故事的张力,就在于最损的招数里,藏着最深的在乎。
宋秋寒呢?他不像宽年那么贫,属于闷声干大事的类型。饭局上,他拍尚之桃的照片发群里,陈宽年和谭勉跟狼见了肉似的喊“真欲”,宋秋寒却淡淡地纠正:“姑娘坐姿端正,讲话温柔礼貌,有好教养,‘欲’不足以形容,人很澄澈。”
你细品这句话,宋秋寒是在夸桃子吗?他是在点栾念:你看上的姑娘,是块宝,你得配得上人家。 这哪是助攻?这简直是灵魂拷问。
再后来,栾念追妻追得挫败,回酒吧喝闷酒。陈宽年和谭勉也不劝酒,就坐那儿,开始一本正经地“授课”——教他怎么花言巧语,怎么哄姑娘开心。栾念听得头疼,难得露出一丝烟火气:“你们上了同一个渣男培训课?”两人脸不红心不跳:“为你好。”
这世上除了你爸妈,还有几个人会在你为情所困时,哪怕知道招数烂,也愿意陪你胡闹,就为了让你开心点?这t妈就是情义啊。
他们四个人,是那种平时互损起来恨不得对方当一辈子孤寡老人,但只要你一有事,立马从四面八方赶来“送温暖”的存在。
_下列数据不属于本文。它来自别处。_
Lemma alien_unpromotable lines :
  existsb (fun line => existsb alien (skipn 2 line)) lines = true ->
  forallb promotable lines = false.
Proof.
  intros (line & I & (f & If & A)%existsb_exists)%existsb_exists.
  apply not_true_is_false. intros F.
  rewrite forallb_forall in F. specialize (F line I).
  unfold promotable in F. apply andb_prop in F as [_ N].
  rewrite forallb_forall in N. specialize (N f If).
  by rewrite (alien_not_numeric f A) in N.
Qed.

(** X18. A frame with the nine columns of the export that is loaded into
    staging but has, in some line, a counter with a character that no
    integer literal of any server version holds (anything but digits,
    signs, blanks, underscores and the letters of the hexadecimal, octal
    and binary notations) is not promoted: the run prints the success of
    the copy and the failure of the insert, and production is left as the
    new table without rows, whatever it held before. *)
Theorem unpromotable_frame_empties_production lines (db : database) :
  forallb (fits (length export_columns)) lines = true ->
  existsb (fun line => existsb alien (skipn 2 line)) lines = true ->
  let result := load_result (mk_environment true true) export_columns lines
                            db in
  (exists e, snd result = [CopiedOk; InsertError e]) /\
  fst result !! PROD_TABLE_NAME = Some (mk_relation export_columns []).
Proof.
  intros F A result. subst result.
  pose proof (alien_unpromotable lines A) as N.
  rewrite (load_result_copied (mk_environment true true) _ _ db
             eq_refl eq_refl F).
  rewrite insert_on_staged.
  destruct (select_rows_unpromotable lines F N) as (e & ->).
  cbn [fst snd]. split; [eauto|]. unfold staged. by rewrite lookup_insert_eq.
Qed.

Lemma unpromotable_frame_empties_production_witness :
  forallb (fits (length export_columns)) [new_line; alien_line] = true /\
  existsb (fun line => existsb alien (skipn 2 line)) [new_line; alien_line]
  = true /\
  fst (load_result (mk_environment true true) export_columns
                   [new_line; alien_line] previous_db) !! PROD_TABLE_NAME
  = Some (mk_relation export_columns []).
Proof.
  split; [reflexivity|]. split; [reflexivity|].
  exact (proj2 (unpromotable_frame_empties_production [new_line; alien_line]
                  previous_db eq_refl eq_refl)).
Defined.

(** X19. Once the bulk load of a run has succeeded, running the load
    again with the same frame gives the same database and the same
    console as the first run: the staging and the production table are
    rebuilt from the frame alone. *)
Theorem rerun_after_copy_is_idempotent env cols lines (db : database) :
  In CopiedOk (snd (load_result env cols lines db)) ->
  load_result env cols lines (fst (load_result env cols lines db))
  = load_result env cols lines db.
Proof.
  intros (W & R & F)%copied_iff.
  assert (staged cols lines (fst (load_result env cols lines db))
          = staged cols lines db) as S'.
  { apply staged_agree. intros n NS NP. by apply load_keeps_other_tables. }
  rewrite (load_result_copied env cols lines
             (fst (load_result env cols lines db)) W R F), S'.
  by rewrite <- (load_result_copied env cols lines db W R F).
Qed.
栾念做爸爸那天,在群里丢出一句“我做爸爸了”。谭勉的视频电话秒拨过来,几个人在镜头里看到栾念红着眼眶。宋秋寒愣住了,问:“你哭了?”
那个永远高高在上、泰山崩于前而色不变的栾念,点了点头,说:“是。”
陈宽年那张贱嘴,明明自己也感动得不行,偏要补一刀:“不丢人,哥几个哪个做爸爸没哭过?哦不对,谭勉没做过爸爸。”谭勉一个“滚”字,让整个画面瞬间从温情切换到喜剧。
但紧接着,谭勉说了句最实在的话:“我们明天就到。”没有客套,没有寒暄,就四个字——我们到了,你就不用一个人扛了。
他们四个人甚至一起立遗嘱,共享一个律师。这得是多深的信任,才敢把身后事托付给彼此?
栾念这辈子最幸运的事,不是最后追回了尚之桃,而是他在这漫长又孤冷的人生里,一直有这三个人。
真正的友情就是这样,不是锦上添花的热闹,而是雪中送炭的默契。它不需要时刻黏在一起,就像书里写的,二十多岁无拘无束,三十出头各自忙碌,近四十岁聚在一起很难,但好在,还没走散。
栾念依然是那个讨人厌的栾念,但他的朋友们,替他捂住了那点不愿示人的热乎气。所以,在友情这笔账上,他才是那个最大的赢家。